ABOUT THIS EXERCISE:
From the first line of the entries below to the line with "- rewrite decide_True", give each line again exactly.

::: DATA IN THIS EXERCISE :::

(** The block after the last one of a file is allocated. *)
Lemma bmap_append ex T P s n a i ip :
  fs_inv ex T P s → outstanding s ≠ 0%nat → held s = ∅ → T !! n = Some a → ex = None ∨ ex = Some n → icache s !! i = Some ip → din ip = dinode_of a →
  Z.of_nat (length (a_blocks a)) < MAXFILE → (if decide (a_ind a = None) then 1 else 0) < room T P (sb s) →
  wp (bmap i (Z.of_nat (length (a_blocks a)))) (λ b s', ∃ a', appended T P n a i ip s b a' s') s.
Proof.
  intros I Hop Hh Ha He Hi Hdin Hmax Hroom. assert (0 < room T P (sb s)) as Hroom0 by (case_decide; lia). destruct (decide (length (a_blocks a) < NDIRECT)%nat) as [Hd|Hd].
  { eapply wp_mono; [apply (append_direct ex T P s I Hop Hh n a Ha He i ip Hi Hdin Hd); lia|]. intros b s' Hap. by exists (a_append b a). }
  unfold bmap. apply wp_bind. eapply wp_intro; [by apply read_inode_run|]. cbn beta zeta. rewrite Hdin, addr_ind.
  rewrite (decide_False (P := Z.of_nat _ < Z.of_nat NDIRECT)) by lia. rewrite (decide_True (P := _ < Z.of_nat NINDIRECT)) by (unfold NINDIRECT, NDIRECT, MAXFILE in *; lia).
  destruct (a_ind a) as [j|] eqn:Hj.
  - cbn [default from_option id]. assert (0 < j) by (apply (block_pos _ _ _ _ I n a Ha); unfold own; rewrite Hj, elem_of_app; right; by left).
    rewrite decide_False by lia. apply wp_bind, wp_ret. eapply wp_mono; [apply (append_indirect ex T P s I Hop Hh n a Ha He i ip Hi Hdin j Hj); lia|]. intros b s' Hap. by exists (a_append b a).
  - rewrite decide_True in Hroom by done. cbn [default from_option id]. rewrite decide_True by done. apply wp_bind, wp_bind. eapply wp_mono; [apply (balloc_spec _ _ _ _ I Hop); lia|].
    intros j s1 (Hr&Hb&I1&Hz&F&Ec). cbn beta. pose proof (fr_sb _ _ _ F) as Es. apply wp_bind. eapply wp_intro; [apply (upd_din_run i _ s1 ip); by rewrite Ec|]. apply wp_ret.
    set (a1 := a_set_ind j a). set (ip1 := put_din (dinode_of a1) ip). set (s2 := set_cache _ s1).
    assert (fs_inv (Some n) (<[n := a1]> T) P s2) as I2 by (apply inv_cache; by eapply (inv_set_ind _ _ _ _ _ I1)).
    assert (room (<[n := a1]> T) P (sb s) = room T P (sb s) - 1) as Hroom1.
    { rewrite <- Es. rewrite (room_grow _ _ _ _ _ I1 Hb n a Ha He a1) by (intros; by apply elem_own_ind). done. }
    assert (icache s2 = <[i := ip1]> (icache s)) as Ec2 by (unfold s2, ip1; cbn [set_cache icache]; by rewrite Ec, Hdin).
    eapply wp_mono; [apply (append_indirect (Some n) (<[n := a1]> T) P s2 I2) with (n := n) (a := a1) (i := i) (ip := ip1) (j := j)|]; try done.
    + unfold s2. cbn [set_cache outstanding]. by rewrite (fr_op _ _ _ F).
    + unfold s2. cbn [set_cache held]. by rewrite (fr_held _ _ _ F).
    + by rewrite lookup_insert_eq.
    + by right.
    + rewrite Ec2. apply list_lookup_insert_eq. by eapply lookup_lt_Some.
    + cbn [a1 a_set_ind a_blocks]. lia.
    + change (sb s2) with (sb s1). rewrite Es. lia.
    + intros b s' [B1 B2 B3 B4 B5 B6 B7 B8 B9]. exists (a_append b a1). rewrite insert_insert_eq in B4, B9. change (sb s2) with (sb s1) in *. rewrite Es in *.
      split; try done.
      * rewrite Hj. intros []. done.
      * rewrite B6, Ec2, list_insert_insert_eq. done.
      * eapply fs_frame_trans; [|exact B7]. apply frame_cache. eapply fs_frame_mono; [exact F|]. unfold ind_set. cbn [a_append a1 a_set_ind a_ind]. set_solver.
      * intros c Hc. rewrite B8 by done. unfold s2. cbn [set_cache disk]. apply (fr_disk _ _ _ F). assert (c ∈ own a) as Hco by (unfold own; rewrite elem_of_app; by left).
        destruct (fi_table _ _ _ _ I n a Ha) as [_ Hok]. pose proof (ao_range _ _ Hok c Hco). pose proof (dstart_pos _ (fi_layout _ _ _ _ I)). pose proof (bblock_range _ (fi_layout _ _ _ _ I) j ltac:(lia)).
        rewrite elem_of_union, !elem_of_singleton. intros [->| ->]; [|lia]. apply Hb, elem_of_union_l, elem_of_owned. eauto.
      * rewrite B9, Hroom1. cbn [a_append a1 a_set_ind a_ind]. rewrite decide_True by done. rewrite decide_False by congruence. lia.
Qed.
(* ===== verification/XvFsRw.v ===== *)
(** Reading and writing open files of xv6: [fileread] gives the bytes at the
    offset, [filewrite] stores its bytes in transactions that the log holds. *)

From stdpp Require Import base option list numbers gmap sets.
From coqutil Require Import Datatypes.RecordSettersUsingExistingGetters.
From Stdlib Require Import Strings.Byte ZArith Lia.
From S2P Require Import Prelude CString XvFs XvFsInv XvFsInode XvFsIo XvFsCache XvFsCalls.
Local Open Scope Z_scope.

(** * Transactions *)

Definition with_log (o : nat) (l : gset Z) (s : fss) : fss := mk_fss (sb s) (disk s) (held s) o l (icache s).

Lemma ok_log T s o l : fs_ok T s → fs_ok T (with_log o l s).
Proof. intros [[I1 I2 I3 I4 I5 I6 I7 I8 I9] O2 O3 O4]. split; try done. Qed.

Lemma begin_run s : begin_op s = Some ((), with_log (S (outstanding s)) (if decide (outstanding s = 0%nat) then ∅ else logged s) s).
Proof. done. Qed.
Lemma end_run s : end_op s = Some ((), with_log (Nat.pred (outstanding s)) (logged s) s).
Proof. done. Qed.

Lemma size_union_le (A B : gset Z) : (size (A ∪ B) ≤ size A + size B)%nat.
Proof. rewrite size_union_alt. assert (size (B ∖ A) ≤ size B)%nat by (apply subseteq_size; set_solver). lia. Qed.

Lemma size_of_list (l : list Z) : (size (list_to_set l : gset Z) ≤ length l)%nat.
Proof. induction l as [|b l IH]; [done|]. cbn [list_to_set length]. pose proof (size_union_le {[b]} (list_to_set l)). rewrite size_singleton in *. lia. Qed.

(** The blocks of a transaction. *)
Lemma size_touched x a off fin : 0 ≤ off → off ≤ fin → bmapstart x ≤ dstart x →
  Z.of_nat (size (touched x a off fin)) ≤ (nblk fin - off / BSIZE) + 1 + (dstart x - bmapstart x).
Proof.
  intros H0 Hf Hd.
  unfold touched. set (X := list_to_set (take _ _)). set (Y := list_to_set (option_list _)). pose proof (size_union_le (X ∪ Y) (bitmap_blocks x)). pose proof (size_union_le X Y).
  assert (size X ≤ Z.to_nat (nblk fin - off / BSIZE))%nat by (unfold X; etrans; [apply size_of_list|]; rewrite length_take; lia).
  assert (size Y ≤ 1)%nat by (unfold Y; etrans; [apply size_of_list|]; destruct (a_ind a); cbn; lia).
  assert (size (bitmap_blocks x) ≤ Z.to_nat (dstart x - bmapstart x))%nat by (unfold bitmap_blocks; etrans; [apply size_of_list|]; rewrite length_fmap, length_seq; lia).
  assert (off / BSIZE ≤ nblk fin) by (unfold nblk, BSIZE; Z.to_euclidean_division_equations; lia). lia.
Qed.
(* ===== verification/XvFsOps.v ===== *)
(** The calls of xv6 that change directories, against maps of files: creation,
    links and their removal. *)

From stdpp Require Import base option list numbers gmap sets.
From coqutil Require Import Datatypes.RecordSettersUsingExistingGetters.
From Stdlib Require Import Strings.Byte ZArith Lia.
From S2P Require Import Prelude CString XvFs XvFsInv XvFsInode XvFsIo XvFsCache XvFsDir XvFsCalls XvFsRw.
Local Open Scope Z_scope.

(** * Steps of a call *)

(** From [T] and [s] to [T'] and [s']: [dr] more references, the locks [dl]
    changed, at most [k] blocks taken, and nothing logged but the bitmap, the
    blocks [D] and [y] more. *)
Record moves (T : gmap Z ainode) (s : fss) (T' : gmap Z ainode) (s' : fss) (D : gset Z) (y : nat) (dr : Z → Z) (dl : nat → option bool) (k : Z) : Prop := {
  mv_ok : fs_ok T' s';
  mv_cache : evolves (icache s) (icache s') dr dl;
  mv_frame : ∃ Y, (size Y ≤ y)%nat ∧ frame (bitmap_blocks (sb s) ∪ D ∪ Y) s s';
  mv_room : room T ∅ (sb s) - k ≤ room T' ∅ (sb s);
}.

Section moves.
Context (T : gmap Z ainode) (s : fss) (T' : gmap Z ainode) (s' : fss) (D : gset Z) (y : nat) (dr : Z → Z) (dl : nat → option bool) (k : Z).
Context (M : moves T s T' s' D y dr dl k).

Lemma mv_sb : sb s' = sb s.
Proof. destruct (mv_frame _ _ _ _ _ _ _ _ _ M) as (Y&_&F). apply F. Qed.
Lemma mv_op : outstanding s' = outstanding s.
Proof. destruct (mv_frame _ _ _ _ _ _ _ _ _ M) as (Y&_&F). apply F. Qed.

(** An entry stays where it is as long as somebody refers to it. *)
Lemma mv_handle i n : handle (icache s) i n → 0 < refs (icache s) n + dr n → handle (icache s') i n.
Proof. intros H Hp. apply (ev_handle _ _ _ _ (mv_cache _ _ _ _ _ _ _ _ _ M)); [done|]. by rewrite (ev_refs _ _ _ _ (mv_cache _ _ _ _ _ _ _ _ _ M)). Qed.
Lemma mv_loaded i n : loaded (icache s) i n → 0 < refs (icache s) n + dr n → loaded (icache s') i n.
Proof. intros H Hp. apply (ev_loaded _ _ _ _ (mv_cache _ _ _ _ _ _ _ _ _ M)); [done|]. by rewrite (ev_refs _ _ _ _ (mv_cache _ _ _ _ _ _ _ _ _ M)). Qed.

End moves.

Lemma moves_trans T s T1 s1 T2 s2 D D' y y' dr dr' dl dl' k k' :
  fs_ok T s → moves T s T1 s1 D y dr dl k → moves T1 s1 T2 s2 D' y' dr' dl' k' → (∀ m, 0 < refs (icache s) m → 0 < refs (icache s) m + dr m + dr' m → 0 < refs (icache s) m + dr m) →
  moves T s T2 s2 (D ∪ D') (y + y') (λ m, dr m + dr' m) (then_ dl dl') (k + k').
Proof.
  intros O M1 M2 H. pose proof (mv_sb _ _ _ _ _ _ _ _ _ M1) as Es. destruct M1 as [A1 A2 (Y&Hy&A3) A4], M2 as [B1 B2 (Y'&Hy'&B3) B4]. rewrite Es in B3, B4. split; [done| | |lia].
  - eapply evolves_trans; [apply O|done|done|]. intros m Hm Hm2. rewrite (ev_refs _ _ _ _ B2), (ev_refs _ _ _ _ A2) in *. auto.
  - exists (Y ∪ Y'). split; [pose proof (size_union_le Y Y'); lia|]. eapply fs_frame_trans; eapply fs_frame_mono; [exact A3| |exact B3|]; clear; set_solver.
Qed.

(** Only the cache changes. *)
Lemma moves_cache T s C' dr dl : fs_ok T (set_cache C' s) → evolves (icache s) C' dr dl → moves T s T (set_cache C' s) ∅ 0 dr dl 0.
Proof. intros O E. split; [done|done| |cbn; lia]. exists ∅. split; [by rewrite size_empty|]. apply frame_cache, fs_frame_refl. Qed.

Lemma moves_refl T s : fs_ok T s → moves T s T s ∅ 0 (λ _, 0) nobody 0.
Proof. intros O. split; [done|apply evolves_refl| |lia]. exists ∅. split; [by rewrite size_empty|apply fs_frame_refl]. Qed.

(** Equal in effect. *)
Lemma moves_ext T s T' s' D D' y y' dr dr' dl dl' k k' :
  moves T s T' s' D y dr dl k → D ⊆ D' → (y ≤ y')%nat → (∀ m, dr' m = dr m) → (∀ j, default (is_locked (icache s) j) (dl' j) = default (is_locked (icache s) j) (dl j)) → k ≤ k' →
  moves T s T' s' D' y' dr' dl' k'.
Proof.
  intros [A1 A2 (Y&Hy&A3) A4] HD Hyy Hr Hl Hk. split; [done|by eapply evolves_ext|exists Y; split; [lia|]|lia]. eapply fs_frame_mono; [exact A3|]. clear - HD. set_solver.
Qed.

Lemma room_nonneg T P s ex : fs_inv ex T P s → 0 ≤ room T P (sb s).
Proof.
  intros I. unfold room. set (x := sb s). pose proof (ly_data _ (fi_layout _ _ _ _ I)) as Hd. set (l := (λ k, dstart x + Z.of_nat k) <$> seq 0 (Z.to_nat (sb_size x - dstart x))).
  assert (owned T ∪ P ⊆ list_to_set l) as Hsub.
  { intros b Hb. pose proof (free_or_owned_range _ _ _ _ I b Hb) as Hr. fold x in Hr. apply elem_of_list_to_set, list_elem_of_fmap. exists (Z.to_nat (b - dstart x)). split; [lia|]. apply elem_of_seq. lia. }
  apply subseteq_size in Hsub. rewrite size_list_to_set in Hsub by (apply NoDup_fmap_2; [intros i j; lia|apply NoDup_seq]). unfold l in Hsub. rewrite length_fmap, length_seq in Hsub. fold x in Hd. lia.
Qed.

(** * The parts of the calls *)

Definition with_data (l : list byte) (f : afile) : afile := mk_afile (f_type f) (f_major f) (f_minor f) (f_nlink f) l.
Definition with_nlink (k : Z) (f : afile) : afile := mk_afile (f_type f) (f_major f) (f_minor f) k (f_data f).

(** The first two of three computations. *)
Lemma wp_then {S B} (m1 m2 : ST S ()) (k : ST S B) P Q s : wp (m1;; m2) P s → (∀ s', P () s' → wp k Q s') → wp (m1;; m2;; k) Q s.
Proof.
  unfold wp, mbind, ST_bind. destruct (m1 s) as [[[] s1]|]; [|done]. destruct (m2 s1) as [[[] s2]|]; [|done]. intros H HQ. apply (HQ s2 H).
Qed.

(** The blocks that a write of one directory entry logs. *)
Lemma touched_entry x a k : ∃ Y, (size Y ≤ 2)%nat ∧ touched x a (16 * Z.of_nat k) (16 * Z.of_nat k + 16) ⊆ bitmap_blocks x ∪ Y.
Proof.
  unfold touched. set (A := list_to_set (take _ _)). set (B := list_to_set (option_list _)). exists (A ∪ B). split; [|set_solver]. pose proof (size_union_le A B).
  assert (size A ≤ 1)%nat; [unfold A|assert (size B ≤ 1)%nat; [unfold B; etrans; [apply size_of_list|]; destruct (a_ind a); cbn; lia|lia]].
  assert (nblk (16 * Z.of_nat k + 16) - 16 * Z.of_nat k / BSIZE = 1) as -> by (unfold nblk, BSIZE; Z.to_euclidean_division_equations; lia).
  etrans; [apply size_of_list|]. rewrite length_take. lia.
Qed.

Section parts.
Context (T : gmap Z ainode) (s : fss) (O : fs_ok T s) (i : nat) (n : Z) (f : afile) (Hf : files T s !! n = Some f).
Abbreviation C := (icache s).

Lemma ilock_moves : handle C i n → is_locked C i = false → ∃ C', ilock i s = Some ((), set_cache C' s) ∧ moves T s T (set_cache C' s) ∅ 0 (λ _, 0) (only i true) 0 ∧ loaded C' i n.
Proof.
  intros H Hl. destruct (ilock_spec T s O i n H Hl) as (C'&a&_&R&O'&E&D). exists C'. split_and!; [done|by apply moves_cache|by eapply opened_loaded].
Qed.

Context (Hld : loaded C i n) (Hlk : is_locked C i = true).

Lemma opened_file : ∃ a, T !! n = Some a ∧ f = file_of s a ∧ opened C i n a.
Proof. destruct (lookup_files_inv _ _ _ _ Hf) as (a&Ha&->). exists a. split_and!; [done|done|by eapply opened_intro]. Qed.

Lemma iunlock_moves : ∃ C', iunlock i s = Some ((), set_cache C' s) ∧ moves T s T (set_cache C' s) ∅ 0 (λ _, 0) (only i false) 0.
Proof. destruct opened_file as (a&Ha&_&D). destruct (iunlock_spec T s O i n a D) as (C'&R&O'&E&_). exists C'. split; [done|by apply moves_cache]. Qed.

Lemma iunlockput_moves : f_nlink f ≠ 0 ∨ refs C n ≠ 1 → ∃ C', iunlockput i s = Some ((), set_cache C' s) ∧ moves T s T (set_cache C' s) ∅ 0 (λ m, - one n m) (only i false) 0.
Proof.
  intros Hk. destruct opened_file as (a&Ha&->&D). destruct (iunlockput_keep T s O i n a D Ha Hk) as (C'&R&O'&E). exists C'. split; [done|by apply moves_cache].
Qed.

(** The last reference to a file without a name. *)
Lemma iunlockput_frees : f_nlink f = 0 → refs C n = 1 → outstanding s ≠ 0%nat →
  wp (iunlockput i) (λ _ s', moves T s (delete n T) s' {[IBLOCK n (sb s)]} 0 (λ m, - one n m) (only i false) 0 ∧ files (delete n T) s' = delete n (files T s)) s.
Proof.
  intros Hn Hr Hop. destruct opened_file as (a&Ha&->&D). destruct (iunlock_spec T s O i n a D) as (C1&R1&O1&E1&(ip1&Hi1&Hin1&Hr1)&(ip2&Hi2&Hv&Hd)). rewrite Hi1 in Hi2. injection Hi2 as <-.
  unfold iunlockput. apply wp_bind. eapply wp_intro; [exact R1|]. cbn beta. assert (locked ip1 = false) as Hl1 by (pose proof (ev_lock _ _ _ _ E1 i) as H; unfold is_locked, only in H; rewrite Hi1, decide_True in H by done; done).
  assert (ref ip1 = 1) as Hr1' by (rewrite <- (refs_entry C1 (fo_wf _ _ O1) i ip1 Hi1 Hr1), Hin1, (ev_refs _ _ _ _ E1); lia).
  eapply wp_mono; [apply (iput_free T (set_cache C1 s) O1 i n ip1 a); try done; by rewrite Hd|]. intros [] s' (O'&F'&E'&Fr&Hroom). split; [|done]. split; [done| | |cbn [set_cache sb] in Hroom; lia].
  - eapply evolves_ext; [eapply evolves_trans; [apply O|exact E1|exact E'|]|done|]; [intros m Hm _; rewrite (ev_refs _ _ _ _ E1); lia|done].
  - exists ∅. split; [by rewrite size_empty|]. cbn [set_cache sb] in Fr. eapply fs_frame_mono; [|apply union_subseteq_l]. rewrite (union_comm_L (bitmap_blocks _)). destruct Fr as [A1 A2 A3 A4 A5]. by split.
Qed.

(** A change of the numbers of the inode. *)
Lemma update_moves g major minor nlink : outstanding s ≠ 0%nat → (∀ a, f = file_of s a → g (dinode_of a) = dinode_of (a_meta (a_type a) major minor nlink a)) →
  - 2 ^ 15 ≤ major < 2 ^ 15 → - 2 ^ 15 ≤ minor < 2 ^ 15 → - 2 ^ 15 ≤ nlink < 2 ^ 15 →
  wp (upd_din i g;; iupdate i) (λ _ s', ∃ T', moves T s T' s' {[IBLOCK n (sb s)]} 0 (λ _, 0) nobody 0 ∧ files T' s' = <[n := mk_afile (f_type f) major minor nlink (f_data f)]> (files T s)) s.
Proof.
  intros Hop Hg H1 H2 H3. destruct opened_file as (a&Ha&E&D). specialize (Hg a E). rewrite E in *. destruct (fi_table _ _ _ _ (fo_inv _ _ O) n a Ha) as [_ Hok]. pose proof Hok as [A1 A2 A3 A4 A5 A6 A7 A8 A9].
  eapply wp_mono; [apply (update_spec T s O Hop i n a D Ha g major minor nlink Hg); by split|].
  intros [] s' [B1 B2 B3 B4 B5 B6]. eexists. split; [|exact B2]. split; [done|done| |lia]. exists ∅. split; [by rewrite size_empty|]. eapply fs_frame_mono; [exact B5|]. set_solver.
Qed.

Lemma s16_range z : - 2 ^ 15 ≤ s16 z < 2 ^ 15.
Proof. unfold s16, to_signed. change (2 ^ 15) with 32768. change (2 ^ (16 - 1)) with 32768. change (2 ^ 16) with 65536. pose proof (Z.mod_pos_bound (z + 32768) 65536 ltac:(lia)). lia. Qed.

Lemma add_link_moves k : outstanding s ≠ 0%nat →
  wp (upd_din i (add_link k);; iupdate i) (λ _ s', ∃ T', moves T s T' s' {[IBLOCK n (sb s)]} 0 (λ _, 0) nobody 0 ∧ files T' s' = <[n := with_nlink (s16 (f_nlink f + k)) f]> (files T s)) s.
Proof.
  intros Hop. destruct opened_file as (a&Ha&E&D). destruct (fi_table _ _ _ _ (fo_inv _ _ O) n a Ha) as [_ [A1 A2 A3 A4 A5 A6 A7 A8 A9]].
  apply (update_moves (add_link k) (f_major f) (f_minor f)); [done| |by rewrite E|by rewrite E|apply s16_range]. intros b Hb. rewrite Hb. done.
Qed.

Context (dev_read : Z → option (Z → option (list byte))) (dev_write : Z → option (list byte → Z)).
Context (Ht : f_type f = T_DIR) (H16 : (length (f_data f) `mod` 16 = 0)%nat) (Hop : outstanding s ≠ 0%nat).

(** The directory has no entry for the name yet. *)
Lemma dirlink_moves name m : no_nul name → dir_find name (f_data f) = None → 16 * Z.of_nat (dir_slot (f_data f)) + 16 ≤ MAXFILE * BSIZE → 2 ≤ room T ∅ (sb s) →
  wp (dirlink dev_read dev_write i name m) (λ r s', r = 0 ∧ ∃ T', moves T s T' s' {[IBLOCK n (sb s)]} 2 (λ _, 0) nobody 2 ∧
    files T' s' = <[n := with_data (dir_add name m (f_data f)) f]> (files T s)) s.
Proof.
  intros Hnul Hnew Hmax Hroom. destruct opened_file as (a&Ha&E&D). rewrite E in *. cbn [file_of f_data f_type] in *.
  eapply wp_mono; [apply (dirlink_spec T s O i n a Ha D Ht H16 dev_read dev_write name Hnul m); done|]. intros r s' [-> (a'&[A1 A2 A3 A4 A5 A6 A7])]. split; [done|]. eexists. split; [|exact A2].
  split; [done|done| |lia]. destruct (touched_entry (sb s) a' (dir_slot (content s a))) as (Y&Hy&Hsub). exists Y. split; [done|]. eapply fs_frame_mono; [exact A5|]. revert Hsub. generalize (touched (sb s) a' (16 * Z.of_nat (dir_slot (content s a))) (16 * Z.of_nat (dir_slot (content s a)) + 16)). clear. set_solver.
Qed.

(** The entry at index [k] is cleared. *)
Lemma erase_moves k : (k < length (f_data f) / 16)%nat →
  wp (writei dev_write i (replicate (Z.to_nat sizeof_dirent) NUL) (sizeof_dirent * Z.of_nat k)) (λ r s', r = sizeof_dirent ∧ ∃ T', moves T s T' s' {[IBLOCK n (sb s)]} 2 (λ _, 0) nobody 0 ∧
    files T' s' = <[n := with_data (patch (16 * k) (replicate 16 NUL) (f_data f)) f]> (files T s)) s.
Proof.
  intros Hk. destruct opened_file as (a&Ha&E&D). rewrite E in *. cbn [file_of f_data f_type] in *. destruct (size_content T s O n a Ha H16) as (Hsz&Hdiv&Hb). destruct (fi_table _ _ _ _ (fo_inv _ _ O) n a Ha) as [_ Hok].
  pose proof (ao_size _ _ Hok) as Hs2. pose proof (room_nonneg _ _ _ _ (fo_inv _ _ O)) as Hr0. unfold sizeof_dirent.
  assert (nblk (16 * Z.of_nat k + Z.of_nat 16) ≤ Z.of_nat (length (a_blocks a))) as Hnb by (unfold nblk, BSIZE in *; Z.to_euclidean_division_equations; lia).
  eapply wp_mono; [apply (writei_ok T s O i n a D Ha dev_write _ (16 * Z.of_nat k)); rewrite ?length_replicate|].
  - rewrite Ht. done.
  - done.
  - lia.
  - unfold MAXFILE, BSIZE. lia.
  - change (Z.of_nat (Z.to_nat 16)) with (Z.of_nat 16). unfold need. rewrite decide_True by done. done.
  - intros r s' (->&a'&ip&Hi&St&O'&E'&D'). rewrite length_replicate. split; [done|]. destruct St as [S1 S2 S3 S4 S5 S6 S7 S8 S9]. rewrite length_replicate in *. eexists. split.
    + split; [exact O'|done| |]. 
      * destruct (touched_entry (sb s) a' k) as (Y&Hy&Hsub). exists Y. split; [done|]. eapply fs_frame_mono; [exact S4|]. change (Z.of_nat (Z.to_nat 16)) with 16. clear - Hsub. set_solver.
      * change (Z.of_nat (Z.to_nat 16)) with (Z.of_nat 16) in *. destruct (S9 Hnb) as [_ Ei]. rewrite decide_True in S5 by done. lia.
    + rewrite S2. replace (Z.to_nat (16 * Z.of_nat k)) with (16 * k)%nat by lia. done.
Qed.

End parts.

:::

ANSWER SECTION:
(** The block after the last one of a file is allocated. *)
Lemma bmap_append ex T P s n a i ip :
  fs_inv ex T P s → outstanding s ≠ 0%nat → held s = ∅ → T !! n = Some a → ex = None ∨ ex = Some n → icache s !! i = Some ip → din ip = dinode_of a →
  Z.of_nat (length (a_blocks a)) < MAXFILE → (if decide (a_ind a = None) then 1 else 0) < room T P (sb s) →
  wp (bmap i (Z.of_nat (length (a_blocks a)))) (λ b s', ∃ a', appended T P n a i ip s b a' s') s.
Proof.
  intros I Hop Hh Ha He Hi Hdin Hmax Hroom. assert (0 < room T P (sb s)) as Hroom0 by (case_decide; lia). destruct (decide (length (a_blocks a) < NDIRECT)%nat) as [Hd|Hd].
  { eapply wp_mono; [apply (append_direct ex T P s I Hop Hh n a Ha He i ip Hi Hdin Hd); lia|]. intros b s' Hap. by exists (a_append b a). }
  unfold bmap. apply wp_bind. eapply wp_intro; [by apply read_inode_run|]. cbn beta zeta. rewrite Hdin, addr_ind.
  rewrite (decide_False (P := Z.of_nat _ < Z.of_nat NDIRECT)) by lia. rewrite (decide_True (P := _ < Z.of_nat NINDIRECT)) by (unfold NINDIRECT, NDIRECT, MAXFILE in *; lia).
  destruct (a_ind a) as [j|] eqn:Hj.
  - cbn [default from_option id]. assert (0 < j) by (apply (block_pos _ _ _ _ I n a Ha); unfold own; rewrite Hj, elem_of_app; right; by left).
    rewrite decide_False by lia. apply wp_bind, wp_ret. eapply wp_mono; [apply (append_indirect ex T P s I Hop Hh n a Ha He i ip Hi Hdin j Hj); lia|]. intros b s' Hap. by exists (a_append b a).
  - rewrite decide_True in Hroom by done. cbn [default from_option id]. rewrite decide_True by done. apply wp_bind, wp_bind. eapply wp_mono; [apply (balloc_spec _ _ _ _ I Hop); lia|].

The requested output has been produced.